Tuesday, July 22, 2008

Blind Spot

Kids call each other names. When I was young, I would see kids become enraged after being called a name. I did not relate.

My brother, who is three years younger, would get upset when kids called me names. He got upset with me because I did not get upset--enraged at my point of view--like someone getting upset with a friend who does not see the need to work to support himself.

I chose the correct profession--academia. In academe, we work with ideas. We realize that some of our ideas are possibly wrong. We realize that our ideas explain some things, but not all things. We are often open to better explanations and are eager to incorporate our ideas into others' explanations and ideas.
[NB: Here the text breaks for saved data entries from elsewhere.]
Example lower_contains_demo :
  PyStr.lower "LookUp VIN 1HGcm" = "lookup vin 1hgcm"
  /\ PyStr.contains "create profile" "please create profile" = true
  /\ PyStr.contains "create profile" "create  profile" = false.
Proof. repeat split. Qed.

(** ** Facts about the table *)

Section Table.

Import DatabaseDriver.

Lemma Car_eta (c : Car) : mkCar (vin c) (make c) (model c) (year c) = c.
Proof. destruct c; reflexivity. Qed.

Lemma fetchone_Some v t r :
  fetchone v t = Some r -> In r t /\ vin r = v.
Proof.
  induction t as [| x t IH]; simpl; [discriminate |].
  destruct (String.eqb_spec (vin x) v) as [E | E]; intros H.
  - injection H as <-. auto.
  - destruct (IH H). auto.
Qed.

Lemma fetchone_None v t :
  fetchone v t = None <-> ~ stored v t.
Proof.
  unfold stored. induction t as [| x t IH]; simpl.
  - tauto.
  - destruct (String.eqb_spec (vin x) v) as [E | E].
    + split; [discriminate | tauto].
    + rewrite IH. tauto.
Qed.

Lemma fetchone_stored v t :
  stored v t -> exists r, fetchone v t = Some r.
Proof.
  intros H. destruct (fetchone v t) eqn:E; [eauto |].
  apply fetchone_None in E. contradiction.
Qed.

Lemma fetchone_app_miss v t t' :
  fetchone v t = None -> fetchone v (t ++ t') = fetchone v t'.
Proof.
  induction t as [| x t IH]; simpl; [reflexivity |].
  destruct (String.eqb (vin x) v); [discriminate | exact IH].
Qed.

Lemma fetchone_unique v t r :
  unique_vins t -> In r t -> vin r = v -> fetchone v t = Some r.
Proof.
  unfold unique_vins. induction t as [| x t IH]; simpl; [tauto |].
  intros U [-> | Hin] Hv.
  - subst v. rewrite String.eqb_refl. reflexivity.
  - inversion U as [| ? ? Hx U']; subst.
    destruct (String.eqb_spec (vin x) (vin r)) as [E | E].
    + exfalso. apply Hx. rewrite E. apply in_map. exact Hin.
    + apply IH; auto.
Qed.

Lemma insert_Ok v mk md y t t' :
  insert v mk md y t = Ok t' ->
  fits_int64 y = true /\ fetchone v t = None /\ t' = (t ++ [mkCar v mk md y])%list.
Proof.
  unfold insert. destruct (fits_int64 y); simpl; [| discriminate].
  destruct (fetchone v t); [discriminate |].
  intros H. injection H as <-. auto.
Qed.

Lemma insert_fresh v mk md y t :
  fits_int64 y = true -> ~ stored v t ->
  insert v mk md y t = Ok (t ++ [mkCar v mk md y])%list.
Proof.
  intros Hy Hv. apply fetchone_None in Hv.
  unfold insert. rewrite Hy, Hv. reflexivity.
Qed.

Lemma insert_duplicate v mk md y t :
  stored v t ->
  insert v mk md y t = Raise (if fits_int64 y then IntegrityError else OverflowError).
Proof.
  intros Hv. destruct (fetchone_stored _ _ Hv) as [r Hr].
  unfold insert. destruct (fits_int64 y); simpl; [rewrite Hr |]; reflexivity.
Qed.


End Table.

(** ** How the driver methods run *)

Lemma get_car_by_vin_run v w :
  DatabaseDriver.get_car_by_vin v w
  = (Ok (DatabaseDriver.fetchone v (cars w)), log_stmt (Select v) w).
Proof.
  unfold DatabaseDriver.get_car_by_vin, bind, modify, get_world, ret. simpl.
  destruct (DatabaseDriver.fetchone v (cars w)) as [r |]; [rewrite Car_eta |]; reflexivity.
Qed.

Lemma create_car_run v mk md y w :
  DatabaseDriver.create_car v mk md y w
  = match DatabaseDriver.insert v mk md y (cars w) with
    | Ok t => (Ok (Some (mkCar v mk md y)), set_cars t (log_stmt (Insert v mk md y) w))
    | Raise e => (Raise e, log_stmt (Insert v mk md y) w)
    end.
Proof.
  unfold DatabaseDriver.create_car, bind, modify, get_world, ret, raise. simpl.
  destruct (DatabaseDriver.insert v mk md y (cars w)); reflexivity.
Qed.

Lemma lookup_car_run v w :
  AssistantFnc.lookup_car v w
  = match DatabaseDriver.fetchone v (cars w) with
    | None => (Ok "Car not found", log_stmt (Select v) w)
    | Some c =>
        (Ok ("The car details are:" ++ PyStr.nl ++ AssistantFnc.get_car_str (AssistantFnc.details_of c)),
         set_details (AssistantFnc.details_of c) (log_stmt (Select v) w))
    end.
Proof.
  unfold AssistantFnc.lookup_car, bind. rewrite get_car_by_vin_run.
  destruct (DatabaseDriver.fetchone v (cars w)); reflexivity.
Qed.

Lemma assistant_create_car_run v mk md y w :
  AssistantFnc.create_car v mk md y w
  = match DatabaseDriver.insert v mk md y (cars w) with
    | Ok t =>
        (Ok "Car profile created!",
         set_details (AssistantFnc.details_of (mkCar v mk md y))
           (set_cars t (log_stmt (Insert v mk md y) w)))
    | Raise e => (Raise e, log_stmt (Insert v mk md y) w)
    end.
Proof.
  unfold AssistantFnc.create_car, bind. rewrite create_car_run.
  destruct (DatabaseDriver.insert v mk md y (cars w)); reflexivity.
Qed.

(** ** How the two keyword branches run *)

Lemma insert_raises v mk md y t e :
  DatabaseDriver.insert v mk md y t = Raise e ->
  e = IntegrityError \/ e = OverflowError.
Proof.
  unfold DatabaseDriver.insert.
  destruct (DatabaseDriver.fits_int64 y); simpl.
  - destruct (DatabaseDriver.fetchone v t); [| discriminate].
    intros H. injection H as <-. auto.
  - intros H. injection H as <-. auto.
Qed.

Lemma lookup_branch_run msg w :
  lookup_branch msg w
  = match lookup_target msg with
    | None => (Ok LOOKUP_RETRY, w)
    | Some v => AssistantFnc.lookup_car v w
    end.
Proof.
  unfold lookup_branch, lookup_target, try_except, bind, list_index, item.
  generalize (PyStr.split (PyStr.lower msg)). intros parts.
  destruct (PyStr.index "vin" parts) as [i |]; run_monad; [| reflexivity].
  destruct (nth_error parts (i + 1)) as [v |]; run_monad; [| reflexivity].
  rewrite lookup_car_run.
  destruct (DatabaseDriver.fetchone v (cars w)); reflexivity.
Qed.

Lemma create_branch_run msg w :
  create_branch msg w
  = match create_fields msg with
    | None => (Ok CREATE_RETRY, w)
    | Some (v, mk, md, y) => AssistantFnc.create_car v mk md y w
    end.
Proof.
  unfold create_branch, create_fields, try_except, bind, item, py_int.
  generalize (PyStr.split msg). intros parts.
  destruct (nth_error parts 2) as [v |]; run_monad; [| reflexivity].
  destruct (nth_error parts 3) as [mk |]; run_monad; [| reflexivity].
  destruct (nth_error parts 4) as [md |]; run_monad; [| reflexivity].
  destruct (nth_error parts 5) as [tok |]; run_monad; [| reflexivity].
  destruct (PyStr.int tok) as [y |]; run_monad; [| reflexivity].
  rewrite assistant_create_car_run.
  destruct (DatabaseDriver.insert v mk md y (cars w)) as [t | e] eqn:E; [reflexivity |].
  destruct (insert_raises _ _ _ _ _ _ E) as [-> | ->]; reflexivity.
Qed.

Lemma handle_msg_lookup msg w :
  lookup_rule msg = true -> handle_msg msg w = lookup_branch msg w.
Proof. unfold handle_msg. intros ->. reflexivity. Qed.

Lemma handle_msg_create msg w :
  lookup_rule msg = false -> create_rule msg = true ->
  handle_msg msg w = create_branch msg w.
Proof. unfold handle_msg. intros -> ->. reflexivity. Qed.

(** ** The store *)



(** C5. A VIN that is not stored is looked up as not-found; when it is not
    stored and the year fits the INTEGER column, [create_car] succeeds; and
    after any successful [create_car v mk md y] the method returned the car
    made of its four arguments, that very row is in the table, and
    [get_car_by_vin v] returns exactly [(v, mk, md, y)]. *)
Theorem C5_create_then_lookup (w : world) (v mk md : string) (y : Z) :
  (~ stored v (cars w) ->
     fst (DatabaseDriver.get_car_by_vin v w) = Ok None
     /\ (DatabaseDriver.fits_int64 y = true ->
         exists w', DatabaseDriver.create_car v mk md y w = (Ok (Some (mkCar v mk md y)), w')))
  /\ (forall res w',
        DatabaseDriver.create_car v mk md y w = (Ok res, w') ->
        res = Some (mkCar v mk md y)
        /\ In (mkCar v mk md y) (cars w')
        /\ fst (DatabaseDriver.get_car_by_vin v w') = Ok (Some (mkCar v mk md y))).
Proof.
  split.
  - intros Hv. split.
    + rewrite get_car_by_vin_run. simpl.
      apply fetchone_None in Hv. rewrite Hv. reflexivity.
    + intros Hy. rewrite create_car_run, (insert_fresh _ _ _ _ _ Hy Hv). eauto.
  - intros res w'. rewrite create_car_run.
    destruct (DatabaseDriver.insert v mk md y (cars w)) as [t | e] eqn:E; [| discriminate].
    intros H. injection H as <- <-.
    apply insert_Ok in E as (_ & Hmiss & ->).
    split; [reflexivity |]. split.
    + simpl. apply in_or_app. right. left. reflexivity.
    + rewrite get_car_by_vin_run. simpl.
      rewrite (fetchone_app_miss _ _ _ Hmiss). simpl.
      rewrite String.eqb_refl. reflexivity.
Qed.

Lemma C5_witness :
  ~ stored (vin honda) (cars initial_world)
  /\ fst (DatabaseDriver.get_car_by_vin (vin honda) initial_world) = Ok None
  /\ exists w',
       DatabaseDriver.create_car "1HGCM82633A004352" "Honda" "Accord" 2003 initial_world
       = (Ok (Some honda), w')
       /\ fst (DatabaseDriver.get_car_by_vin "1HGCM82633A004352" w') = Ok (Some honda).
Proof.
  assert (Hfresh : ~ stored (vin honda) (cars initial_world)) by (simpl; tauto).
  destruct (C5_create_then_lookup initial_world "1HGCM82633A004352" "Honda" "Accord" 2003)
    as [Hmiss Hhit].
  destruct (Hmiss Hfresh) as [Hnone Hcreate].
  destruct (Hcreate eq_refl) as [w' Hw'].
  split; [exact Hfresh |]. split; [exact Hnone |].
  exists w'. split; [exact Hw' |].
  destruct (Hhit _ _ Hw') as (_ & _ & Hget). exact Hget.
Defined.



(** ** Creation and its failure path *)

(** C10. [DatabaseDriver.create_car] either returns the car made of its
    arguments or raises; it never returns [None].  Hence
    [AssistantFnc.create_car] never answers "Failed to create car", and a
    create for a stored VIN leaves it as a raised exception (with the table
    and the cached details untouched). *)
Theorem C10_create_car_never_None (v mk md : string) (y : Z) (w : world) :
  (fst (DatabaseDriver.create_car v mk md y w) = Ok (Some (mkCar v mk md y))
   \/ exists e, fst (DatabaseDriver.create_car v mk md y w) = Raise e)
  /\ fst (DatabaseDriver.create_car v mk md y w) <> Ok None
  /\ fst (AssistantFnc.create_car v mk md y w) <> Ok "Failed to create car"
  /\ (stored v (cars w) ->
      exists e,
        AssistantFnc.create_car v mk md y w = (Raise e, log_stmt (Insert v mk md y) w)
        /\ (DatabaseDriver.fits_int64 y = true -> e = IntegrityError)).
Proof.
  rewrite create_car_run, assistant_create_car_run.
  repeat split.
  - destruct (DatabaseDriver.insert v mk md y (cars w)); simpl; eauto.
  - destruct (DatabaseDriver.insert v mk md y (cars w)); simpl; discriminate.
  - destruct (DatabaseDriver.insert v mk md y (cars w)); simpl; discriminate.
  - intros Hst. rewrite (insert_duplicate _ mk md y _ Hst).
    eexists. split; [reflexivity |]. intros ->. reflexivity.
Qed.

Lemma C10_witness :
  let w := mkWorld [honda] AssistantFnc.init [] in
  stored "1HGCM82633A004352" (cars w)
  /\ fst (AssistantFnc.create_car "1HGCM82633A004352" "Honda" "Accord" 2003 w)
     = Raise IntegrityError.
Proof.
  intros w.
  assert (Hst : stored "1HGCM82633A004352" (cars w)) by (left; reflexivity).
  split; [exact Hst |].
  destruct (C10_create_car_never_None "1HGCM82633A004352" "Honda" "Accord" 2003 w)
    as (_ & _ & _ & H).
  destruct (H Hst) as (e & Hrun & He).
  rewrite Hrun. simpl. rewrite (He eq_refl). reflexivity.
Defined.

(** The create branch on a stored VIN, for any utterance: the exception of
    the driver is not among the classes the handler catches. *)
Lemma handle_msg_create_duplicate msg w v mk md y :
  lookup_rule msg = false -> create_rule msg = true ->
  create_fields msg = Some (v, mk, md, y) ->
  stored v (cars w) ->
  handle_msg msg w
  = (Raise (if DatabaseDriver.fits_int64 y then IntegrityError else OverflowError),
     log_stmt (Insert v mk md y) w).
Proof.
  intros Hl Hc Hf Hst.
  rewrite (handle_msg_create _ _ Hl Hc), create_branch_run, Hf.
  rewrite assistant_create_car_run, (insert_duplicate _ mk md y _ Hst). reflexivity.
Qed.

(** C2, on the code.  With the Honda already stored, the utterance that
    creates it again makes [handle_msg] raise [IntegrityError]: no reply is
    produced, although the rows and the cached details are left as they
    were. *)
Theorem C2_duplicate_create_raises :
  let w := mkWorld [honda] (AssistantFnc.details_of honda) [] in
  let msg := "create profile 1HGCM82633A004352 Honda Accord 2003" in
  stored "1HGCM82633A004352" (cars w)
  /\ lookup_rule msg = false
  /\ create_rule msg = true
  /\ create_fields msg = Some ("1HGCM82633A004352", "Honda", "Accord", 2003)
  /\ handle_msg msg w
     = (Raise IntegrityError,
        mkWorld [honda] (AssistantFnc.details_of honda)
          [Insert "1HGCM82633A004352" "Honda" "Accord" 2003]).
Proof.
  cbv zeta. split; [left; reflexivity |]. repeat split; vm_compute; reflexivity.
Qed.

(** C1, on the code.  From the initial world the create utterance stores
    the Honda, answers "Car profile created!" and resolves the session; the
    lookup utterance that follows asks the store for the lowercased token
    [1hgcm82633a004352] and answers "Car not found". *)
Theorem C1_round_trip_on_code :
  let create := "create profile 1HGCM82633A004352 Honda Accord 2003" in
  let lookup := "lookup vin 1HGCM82633A004352" in
  let w1 := snd (handle_msg create initial_world) in
  fst (handle_msg create initial_world) = Ok "Car profile created!"
  /\ cars w1 = [honda]
  /\ resolved initial_world = false
  /\ resolved w1 = true
  /\ lookup_target lookup = Some "1hgcm82633a004352"
  /\ handle_msg lookup w1
     = (Ok "Car not found", log_stmt (Select "1hgcm82633a004352") w1).
Proof.
  cbv zeta. repeat split; vm_compute; reflexivity.
Qed.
Few of us take it personally. Professors who do take things personally, lack the scholarly distance that allows one to effectively evaluate evidence.

This does not mean that I never get mad at anything. But generally words, alone, do not bother me.

It surprises me when my children take insults personally, since I raised them. Two of the three have pretty thick skins, but they sometimes get upset with "just words." One of them, though, at one time had multiple episodes per day in which the cause of his screaming/fighting was, "He called me a name!"

I tried to counter the thin skinned one in my reprimand to the offending party. "Think skin, you must understand that thin skin admires you. He respects what you say, otherwise, he would not care when you call him a name. If he thought you were a fruit loop, he would not care awhat you said. But he cares deeply. You hurt him deeply. This shows that he respects your judgement of him. So please, try to give him the deep respect that he gives you. Don't call him names."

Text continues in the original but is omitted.